After I put on my clothes, I woke up Jennifer and asked her as I choked back tears if we could go catch the bus home. My body burned with shame and regret, wishing I could do the whole night over again.
In the forty plus years since that happened, not once did I ever believed I was “raped”. I mean, I understood it was statutory rape based on our ages, but I didn’t fight back, so it was my fault. I was complicit because making a scene would spell out my social suicide. Everyone would have gotten in trouble, not just me. In the weeks and months after, I continued to regale myself with all the positives I could spin from it. I should be flattered he wanted to sleep with me. I didn’t get pregnant, I didn’t get an STD. Now I knew not to drink so much at parties. I learned to stay closer to my friends when I was out, not let my guard down so easily. I shouldn’t have slept with Alan first, I shouldn’t have been there at all. I should take all these lessons and absorb them, forget about what happened with Jeff and just move on.
Those lessons were firmly in the front of my mind as Joe put his hands put his hands on my shoulders and threatened to rape me.
I stepped backwards so I was outside of his reach. I took a deep breath and tried to channel someone stronger than I was, someone who would not be messed with. Some version of me that didn’t care about being liked by the cool kids. I let that girl do the talking, hoping her voice wouldn't shake.
“It’s true, you are bigger than me. And suppose you could force me to do a lot of things. But let’s get real clear that you would be forcing me, because I’m not into it. If you touch me, when I get out of here, I will round up every guy I know to come back here to rip you to fucking shreds.”
He put his hands on either side of my face and I thought for a moment he might snap my neck. But I couldn’t show fear, I just kept looking back at him with a blank expression. The only sound was the thumping of my heartbeat in my ears.
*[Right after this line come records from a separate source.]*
Lemma get_schedule_html_normalised_witness :
  get_schedule_html (ScheduleProps.disk "/app" ScheduleProps.crlf_file) "/app"
  = Ok [97; 10; 98]
  /\ ~ In 13 [97; 10; 98]
  /\ universal_newlines [97; 10; 98] = [97; 10; 98]
  /\ Forall scalar_value [97; 10; 98].
Proof.
  split; [reflexivity |].
  apply (get_schedule_html_normalised
           (ScheduleProps.disk "/app" ScheduleProps.crlf_file) "/app").
  reflexivity.
Defined.

(** *** The preview link *)

Lemma build_preview_inv html url :
  _build_preview_data_url html = Ok url ->
  exists utf8,
    utf8_encode html = Ok utf8
    /\ url = data_url_prefix ++ map Byte.to_N (b64encode utf8).
Proof.
  unfold _build_preview_data_url.
  destruct (utf8_encode html) as [utf8 | e]; [| discriminate].
  cbn [bind]. rewrite (ascii_decode_ok _ (b64encode_ascii utf8)).
  cbn [bind]. intros H. apply Ok_inj in H. now exists utf8.
Qed.

Lemma build_preview_raise html e :
  _build_preview_data_url html = Raise e -> utf8_encode html = Raise e.
Proof.
  unfold _build_preview_data_url.
  destruct (utf8_encode html) as [utf8 | e']; [| now intros [= <-]].
  cbn [bind]. rewrite (ascii_decode_ok _ (b64encode_ascii utf8)).
  discriminate.
Qed.

Lemma build_preview_decodes html url :
  _build_preview_data_url html = Ok url ->
  exists utf8,
    utf8_encode html = Ok utf8
    /\ decode_preview_payload url = Ok utf8
    /\ utf8_decode utf8 = Ok html.
Proof.
  intros H. destruct (build_preview_inv html url H) as (utf8 & Hutf8 & ->).
  exists utf8. split; [exact Hutf8 |]. split.
  - unfold decode_preview_payload.
    rewrite ScheduleProps.skipn_data_url_prefix.
    rewrite (ascii_encode_ok _ (b64encode_ascii utf8)). cbn [bind].
    apply b64decode_b64encode.
  - now apply utf8_decode_encode.
Qed.

Lemma build_preview_total html :
  Forall scalar_value html -> exists url, _build_preview_data_url html = Ok url.
Proof.
  intros Hvalid. destruct (utf8_encode_total html Hvalid) as [utf8 Hutf8].
  unfold _build_preview_data_url. rewrite Hutf8. cbn [bind].
  rewrite (ascii_decode_ok _ (b64encode_ascii utf8)). cbn [bind]. eauto.
Qed.

(** X13. [render_schedule_view] fails exactly as [get_schedule_html]
    fails: once the file is read the preview link is always built.  The
    document embedded, the source shown and the download are all the text
    read, and the [href] of the anchor is a link whose payload decodes to
    the UTF-8 bytes of that text. *)
Theorem render_schedule_view_shows fs app_dir :
  (forall html,
      get_schedule_html fs app_dir = Ok html ->
      exists page link utf8,
        render_schedule_view fs app_dir = Ok page
        /\ embedded_html page = html
        /\ source_code page = html
        /\ download_data page = html
        /\ preview_anchor page = anchor_open ++ link ++ anchor_rest
        /\ decode_preview_payload link = Ok utf8
        /\ utf8_decode utf8 = Ok html)
  /\
  (forall e,
      get_schedule_html fs app_dir = Raise e ->
      render_schedule_view fs app_dir = Raise e).
Proof.
  unfold render_schedule_view. split.
  - intros html Hread. rewrite Hread. cbn [bind].
    destruct (build_preview_total html) as (link & Hbuild).
    { apply get_schedule_html_inv in Hread.
      destruct Hread as (content & decoded & _ & Hdecoded & ->).
      apply universal_newlines_scalar.
      exact (utf8_decode_scalar _ _ Hdecoded). }
    destruct (build_preview_decodes html link Hbuild)
      as (utf8 & _ & Hdecode & Hback).
    rewrite Hbuild. cbn [bind].
    eexists. exists link, utf8.
    split; [reflexivity |]. repeat split; assumption.
  - intros e ->. reflexivity.
Qed.

Lemma render_schedule_view_shows_witness :
  exists page link utf8,
    render_schedule_view (ScheduleProps.disk "/app" ScheduleProps.crlf_file)
      "/app" = Ok page
    /\ embedded_html page = [97; 10; 98]
    /\ source_code page = [97; 10; 98]
    /\ download_data page = [97; 10; 98]
    /\ preview_anchor page = anchor_open ++ link ++ anchor_rest
    /\ decode_preview_payload link = Ok utf8
    /\ utf8_decode utf8 = Ok [97; 10; 98].
Proof.
  apply (proj1 (render_schedule_view_shows
                  (ScheduleProps.disk "/app" ScheduleProps.crlf_file) "/app")).
  reflexivity.
Defined.

(** The characters of a preview link: letters, digits and [+ / = : ; ,]. *)
Definition url_char (c : N) : bool :=
  ((65 <=? c) && (c <=? 90)) || ((97 <=? c) && (c <=? 122))
  || ((48 <=? c) && (c <=? 57))
  || (c =? 43) || (c =? 47) || (c =? 61) || (c =? 58) || (c =? 59)
  || (c =? 44).

Lemma url_char_b64_char v : url_char (Byte.to_N (b64_char v)) = true.
Proof.
  unfold b64_char, url_char.
  destruct (N.ltb_spec v 26);
    [| destruct (N.ltb_spec v 52);
       [| destruct (N.ltb_spec v 62); [| destruct (N.eqb_spec v 62)]]];
    rewrite to_N_byte_of_N by lia; decide_comparisons; reflexivity.
Qed.

Lemma url_char_b64encode bs :
  forallb url_char (map Byte.to_N (b64encode bs)) = true.
Proof.
  induction bs as [| b0 | b0 b1 | b0 b1 b2 rest IH] using list_ind3;
    cbn [b64encode map forallb]; rewrite ?url_char_b64_char; try exact IH;
    reflexivity.
Qed.

Lemma until_dquote_app link rest :
  forallb url_char link = true ->
  until_dquote (link ++ dquote ++ rest) = link.
Proof.
  induction link as [| c link IH]; cbn [forallb app until_dquote].
  - reflexivity.
  - intros H. apply andb_true_iff in H. destruct H as [Hc Hlink].
    destruct (N.eqb_spec c 34) as [-> | Hne]; [discriminate Hc |].
    now rewrite IH.
Qed.

Lemma anchor_rest_dquote : exists rest, anchor_rest = dquote ++ rest.
Proof. unfold anchor_rest. eexists. reflexivity. Qed.

(** X14. A preview link is made of ASCII letters, digits and the
    characters [+ / = : ; ,] only.  It holds no double quote, angle
    bracket, ampersand or blank, so inside the anchor it cannot end the
    [href] attribute early: the attribute value read back from the anchor
    is the link itself. *)
Theorem preview_link_stays_in_href html link :
  _build_preview_data_url html = Ok link ->
  forallb url_char link = true
  /\ href_of (anchor_open ++ link ++ anchor_rest) = link.
Proof.
  intros Hbuild.
  destruct (build_preview_inv html link Hbuild) as (utf8 & _ & ->).
  assert (Hchars : forallb url_char
                     (data_url_prefix ++ map Byte.to_N (b64encode utf8))
                   = true).
  { rewrite forallb_app, url_char_b64encode. reflexivity. }
  split; [exact Hchars |].
  destruct anchor_rest_dquote as [rest ->].
  unfold href_of.
  change (skipn (length anchor_open) (anchor_open ++ ?x)) with x.
  now apply until_dquote_app.
Qed.

Lemma preview_link_stays_in_href_witness :
  exists link,
    _build_preview_data_url ScheduleProps.sample_html = Ok link
    /\ forallb url_char link = true
    /\ href_of (anchor_open ++ link ++ anchor_rest) = link.
Proof.
  destruct (build_preview_total ScheduleProps.sample_html
              ScheduleProps.sample_html_scalar) as [link Hlink].
  exists link. split; [exact Hlink |].
  exact (preview_link_stays_in_href ScheduleProps.sample_html link Hlink).
Defined.

(** *** When the link cannot be built *)

Lemma utf8_encode_char_cases c :
  c <= 1114111 ->
  (is_surrogate c = true /\ utf8_encode_char c = Raise UnicodeEncodeError)
  \/ (is_surrogate c = false /\ exists bs, utf8_encode_char c = Ok bs).
Proof.
  intros Hc. unfold utf8_encode_char.
  destruct (is_surrogate c) eqn:Hs.
  - left. split; [reflexivity |]. unfold is_surrogate in Hs.
    apply andb_true_iff in Hs. rewrite !N.leb_le in Hs.
    decide_comparisons. reflexivity.
  - right. split; [reflexivity |]. decide_comparisons; eauto.
Qed.

Lemma utf8_encode_raise_iff s :
  Forall (fun c => c <= 1114111) s ->
  ((exists e, utf8_encode s = Raise e)
   <-> Exists (fun c => is_surrogate c = true) s)
  /\ (forall e, utf8_encode s = Raise e -> e = UnicodeEncodeError).
Proof.
  induction 1 as [| c rest Hc Hrest [IHiff IHe]]; cbn [utf8_encode].
  - split; [| discriminate]. split; [intros [e [=]] | intros H; inversion H].
  - destruct (utf8_encode_char_cases c Hc) as [[Hs ->] | [Hs [bs ->]]];
      cbn [bind].
    + split; [| now intros e [= <-]].
      split; [intros _; now left | intros _; eauto].
    + destruct (utf8_encode rest) as [tail | e'] eqn:Ht; cbn [bind].
      * split; [| discriminate]. split; [intros [e [=]] |].
        intros H. inversion H as [? ? Hhead | ? ? Htail]; subst.
        -- congruence.
        -- apply IHiff in Htail. destruct Htail as [e [=]].
      * split.
        -- split; [intros _; right; apply IHiff; eauto | intros _; eauto].
        -- intros e [= <-]. now apply IHe.
Qed.

(** X15. For text of code points up to U+10FFFF (every Python string)
    [_build_preview_data_url] raises exactly when the text holds a
    surrogate, and what it raises is [UnicodeEncodeError]. *)
Theorem preview_url_raises_iff_surrogate html :
  Forall (fun c => c <= 1114111) html ->
  ((exists e, _build_preview_data_url html = Raise e)
   <-> Exists (fun c => is_surrogate c = true) html)
  /\ (forall e, _build_preview_data_url html = Raise e ->
                e = UnicodeEncodeError).
Proof.
  intros Hpoints.
  destruct (utf8_encode_raise_iff html Hpoints) as [Hiff He]. split.
  - rewrite <- Hiff. split.
    + intros [e H]. exists e. now apply build_preview_raise.
    + intros [e H]. exists e. unfold _build_preview_data_url. now rewrite H.
  - intros e H. apply He. now apply build_preview_raise.
Qed.

Lemma preview_url_raises_iff_surrogate_witness :
  exists e, _build_preview_data_url [60; 56832; 62] = Raise e.
Proof.
  apply (proj1 (preview_url_raises_iff_surrogate [60; 56832; 62]
                  ltac:(repeat constructor; lia))).
  apply Exists_cons_tl, Exists_cons_hd. reflexivity.
Defined.
(* ===== verification/GoStrings.v ===== *)
(** * Go's [strings] package on byte strings

    A Go string is a sequence of bytes: a Rocq [string].  This file holds the
    functions of [strings] and [net/textproto] the program calls, on every byte
    string, and the lemmas about them the components share.  Where Go consults
    the Unicode case tables (only for strings with bytes above 0x7f) the tables
    are a parameter, the class [Unicode]. *)

From S2P Require Import Prelude.

Definition byte (a : ascii) : N := N_of_ascii a.

Definition in_range (lo hi : N) (b : N) : bool := (lo <=? b)%N && (b <=? hi)%N.

Definition is_ascii_byte (a : ascii) : bool := (byte a <? 0x80)%N.

Fixpoint string_forallb (f : ascii → bool) (s : string) : bool :=
  match s with "" => true | String a s => f a && string_forallb f s end.

Definition is_ascii (s : string) : bool := string_forallb is_ascii_byte s.

(** ** [strings.Fields]

    [space_width s] is the number of bytes of the Unicode white-space rune [s]
    starts with, 0 when it starts with none.  The first bytes of the multi-byte
    spaces are never continuation bytes, so testing every byte position is the
    same as testing every rune position, also in invalid UTF-8. *)
Definition space_width (s : string) : nat :=
  match s with
  | "" => 0
  | String a s1 =>
    if in_range 9 13 (byte a) || (byte a =? 32)%N then 1 else
    match s1 with
    | "" => 0
    | String b s2 =>
      if (byte a =? 0xC2)%N && ((byte b =? 0x85)%N || (byte b =? 0xA0)%N) then 2 else
      match s2 with
      | "" => 0
      | String c _ =>
        if ((byte a =? 0xE1)%N && (byte b =? 0x9A)%N && (byte c =? 0x80)%N)
           || ((byte a =? 0xE2)%N && (byte b =? 0x80)%N
               && (in_range 0x80 0x8A (byte c) || (byte c =? 0xA8)%N
                   || (byte c =? 0xA9)%N || (byte c =? 0xAF)%N))
           || ((byte a =? 0xE2)%N && (byte b =? 0x81)%N && (byte c =? 0x9F)%N)
           || ((byte a =? 0xE3)%N && (byte b =? 0x80)%N && (byte c =? 0x80)%N)
        then 3 else 0
      end
    end
  end.

Definition flush (cur : string) : list string :=
  match cur with "" => [] | _ => [cur] end.

(** [skip]: bytes of the current space rune still to pass; [cur]: the field read
    so far. *)
Fixpoint fields_go (skip : nat) (cur : string) (s : string) : list string :=
  match s with
  | "" => flush cur
  | String a s' =>
    match skip with
    | S k => fields_go k cur s'
    | 0 => match space_width s with
           | 0 => fields_go 0 (cur +:+ String a "") s'
           | S k => flush cur ++ fields_go k "" s'
           end
    end
  end.

Definition Fields (s : string) : list string := fields_go 0 "" s.

(** ** Prefixes, suffixes, cutting and splitting *)

Definition HasPrefix (s pre : string) : bool := String.prefix pre s.

(** [s[:n]] and [s[n:]]. *)
Fixpoint take_str (n : nat) (s : string) : string :=
  match n, s with
  | S n, String a s => String a (take_str n s)
  | _, _ => ""
  end.

Fixpoint drop_str (n : nat) (s : string) : string :=
  match n, s with
  | S n, String _ s => drop_str n s
  | _, _ => s
  end.

Definition TrimPrefix (s pre : string) : string :=
  if HasPrefix s pre then drop_str (String.length pre) s else s.

Definition HasSuffix (s suf : string) : bool :=
  (String.length suf <=? String.length s) &&
  bool_decide (drop_str (String.length s - String.length suf) s = suf).

Definition TrimSuffix (s suf : string) : string :=
  if HasSuffix s suf then take_str (String.length s - String.length suf) s else s.

(** [strings.Index(s, sep)] for a one-byte [sep]; [None] is -1. *)
Fixpoint IndexByte (s : string) (c : ascii) : option nat :=
  match s with
  | "" => None
  | String a s' => if decide (a = c) then Some 0 else S <$> IndexByte s' c
  end.

(** [strings.LastIndex(s, sep)] for a one-byte [sep]; [None] is -1. *)
Fixpoint LastIndexByte (s : string) (c : ascii) : option nat :=
  match s with
  | "" => None
  | String a s' =>
    match LastIndexByte s' c with
    | Some i => Some (S i)
    | None => if decide (a = c) then Some 0 else None
    end
  end.

Definition ContainsByte (s : string) (c : ascii) : bool :=
  match IndexByte s c with Some _ => true | None => false end.

(** [strings.Split(s, sep)] for a one-byte [sep]. *)
Fixpoint split_go (c : ascii) (cur : string) (s : string) : list string :=
  match s with
  | "" => [cur]
  | String a s' =>
    if decide (a = c) then cur :: split_go c "" s' else split_go c (cur +:+ String a "") s'
  end.

Definition SplitByte (s : string) (c : ascii) : list string := split_go c "" s.

(** [strings.Join(segs, c)] for a one-byte separator. *)
Fixpoint JoinByte (c : ascii) (segs : list string) : string :=
  match segs with
  | [] => ""
  | [s] => s
  | s :: segs => s +:+ String c (JoinByte c segs)
  end.

(** [strings.Trim(s, cutset)] for a one-byte [cutset]. *)
Fixpoint trim_left (c : ascii) (s : string) : string :=
  match s with
  | "" => ""
  | String a s' => if decide (a = c) then trim_left c s' else s
  end.

Definition TrimByte (s : string) (c : ascii) : string :=
  String.rev (trim_left c (String.rev (trim_left c s))).

(** ** Case *)

Class Unicode := {
  (** [strings.Map(unicode.ToLower, s)], used for a string that is not ASCII. *)
  unicode_to_lower : string → string;
  (** The rune-wise loop of [strings.EqualFold], entered at the first position
      where either string has a byte above 0x7f. *)
  unicode_equal_fold : string → string → bool;
}.

Definition is_upper (a : ascii) : bool := in_range 65 90 (byte a).
Definition is_lower (a : ascii) : bool := in_range 97 122 (byte a).
Definition lower_byte (a : ascii) : ascii :=
  if is_upper a then ascii_of_N (byte a + 32) else a.
Definition upper_byte (a : ascii) : ascii :=
  if is_lower a then ascii_of_N (byte a - 32) else a.

Fixpoint string_map (f : ascii → ascii) (s : string) : string :=
  match s with "" => "" | String a s => String (f a) (string_map f s) end.

Definition ToLower `{Unicode} (s : string) : string :=
  if is_ascii s then string_map lower_byte s else unicode_to_lower s.

(** Two ASCII bytes that are equal up to case. *)
Definition fold_byte_eq (a b : ascii) : bool :=
  bool_decide (a = b) ||
  (let sr := N.min (byte a) (byte b) in
   let tr := N.max (byte a) (byte b) in
   in_range 65 90 sr && (tr =? sr + 32)%N).

Fixpoint EqualFold `{Unicode} (s t : string) : bool :=
  match s, t with
  | String a s', String b t' =>
    if is_ascii_byte a && is_ascii_byte b
    then (if fold_byte_eq a b then EqualFold s' t' else false)
    else unicode_equal_fold s t
  | "", "" => true
  | _, _ => false
  end.

(** ** HTTP header names ([net/textproto.CanonicalMIMEHeaderKey]) *)

(** The token characters of RFC 7230. *)
Definition is_token_byte (a : ascii) : bool :=
  let b := byte a in
  in_range 48 57 b || is_upper a || is_lower a
  || existsb (N.eqb b) [33; 35; 36; 37; 38; 39; 42; 43; 45; 46; 94; 95; 96; 124; 126]%N.

Fixpoint canonical_go (up : bool) (s : string) : string :=
  match s with
  | "" => ""
  | String a s' =>
    String (if up then upper_byte a else lower_byte a) (canonical_go (byte a =? 45)%N s')
  end.

Definition CanonicalHeaderKey (s : string) : string :=
  if string_forallb is_token_byte s then canonical_go true s else s.

(** [http.Header]: canonical names to their values. *)
Abbreviation Header := (gmap string (list string)).

Definition Header_Get (h : Header) (key : string) : string :=
  match h !! CanonicalHeaderKey key with
  | Some (v :: _) => v
  | _ => ""
  end.

Definition Header_Set (h : Header) (key v : string) : Header :=
  <[CanonicalHeaderKey key := [v]]> h.

(** [http.Request.FormValue] on a parsed form. *)
Definition FormValue (form : gmap string (list string)) (key : string) : string :=
  match form !! key with
  | Some (v :: _) => v
  | _ => ""
  end.

(** ** Lemmas *)

Lemma str_app_nil_r (s : string) : s +:+ "" = s.
Proof. induction s as [|a s IH]; [done|]. change (String a (s +:+ "") = String a s). by rewrite IH. Qed.

Lemma str_app_assoc (s t u : string) : (s +:+ t) +:+ u = s +:+ (t +:+ u).
Proof. induction s as [|a s IH]; [done|]. change (String a ((s +:+ t) +:+ u) = String a (s +:+ (t +:+ u))). by rewrite IH. Qed.

Lemma str_app_cons a (s t : string) : String a s +:+ t = String a (s +:+ t).
Proof. done. Qed.

Lemma str_app_nil_l (s : string) : "" +:+ s = s.
Proof. done. Qed.

Lemma str_app_ne_r (s t : string) : t ≠ "" → s +:+ t ≠ "".
Proof. by destruct s. Qed.

Create Rewrite HintDb str.
#[export] Hint Rewrite str_app_nil_r str_app_nil_l str_app_cons str_app_assoc : str.

Lemma HasPrefix_spec s pre : HasPrefix s pre = true ↔ ∃ t, s = pre +:+ t.
Proof.
  unfold HasPrefix. revert s. induction pre as [|a pre IH]; intros s; simpl.
  { split; [by exists s|by destruct s]. }
  destruct s as [|b s]; simpl; [by split; [|intros (t & [=])]|].
  destruct (ascii_dec a b) as [->|Hne].
  - rewrite IH. split; intros (t & Ht); exists t; rewrite ?str_app_cons in *; congruence.
  - split; [done|]. intros (t & Ht). rewrite str_app_cons in Ht. congruence.
Qed.

Lemma HasPrefix_app pre t : HasPrefix (pre +:+ t) pre = true.
Proof. apply HasPrefix_spec. by exists t. Qed.

Lemma take_str_app s t : take_str (String.length s) (s +:+ t) = s.
Proof.
  induction s as [|a s IH]; [by destruct t|]. cbn [String.length]. rewrite str_app_cons.
  cbn [take_str]. by rewrite IH.
Qed.

Lemma drop_str_app pre t : drop_str (String.length pre) (pre +:+ t) = t.
Proof. induction pre as [|a pre IH]; simpl; [by destruct t|done]. Qed.

Lemma TrimPrefix_app pre t : TrimPrefix (pre +:+ t) pre = t.
Proof. unfold TrimPrefix. by rewrite HasPrefix_app, drop_str_app. Qed.

Lemma IndexByte_None s c : IndexByte s c = None ↔ string_forallb (λ a, negb (bool_decide (a = c))) s = true.
Proof.
  induction s as [|a s IH]; simpl; [done|].
  case_decide; [by rewrite bool_decide_true by done|].
  rewrite bool_decide_false by done. simpl. rewrite <-IH. by destruct (IndexByte s c).
Qed.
He broke the silence with, “It’s too bad you’re not cool like your friend. It’s really too bad, because I might have liked you. But I think you are a total fucking bitch.” He took his hands off my face.
“I can live with that.” I fell back down onto the couch, hands shaking as I picked up a magazine off the coffee table. He stormed off down the hallway, slamming the door to his room.
Crystal reappeared just as the sun was coming up, sleepy faced, rumpled hair, tired smile.
“Ready to go home?”
I told her the story in the car as we made our way out of their neighborhood.. Her expression was like she smelled something burning.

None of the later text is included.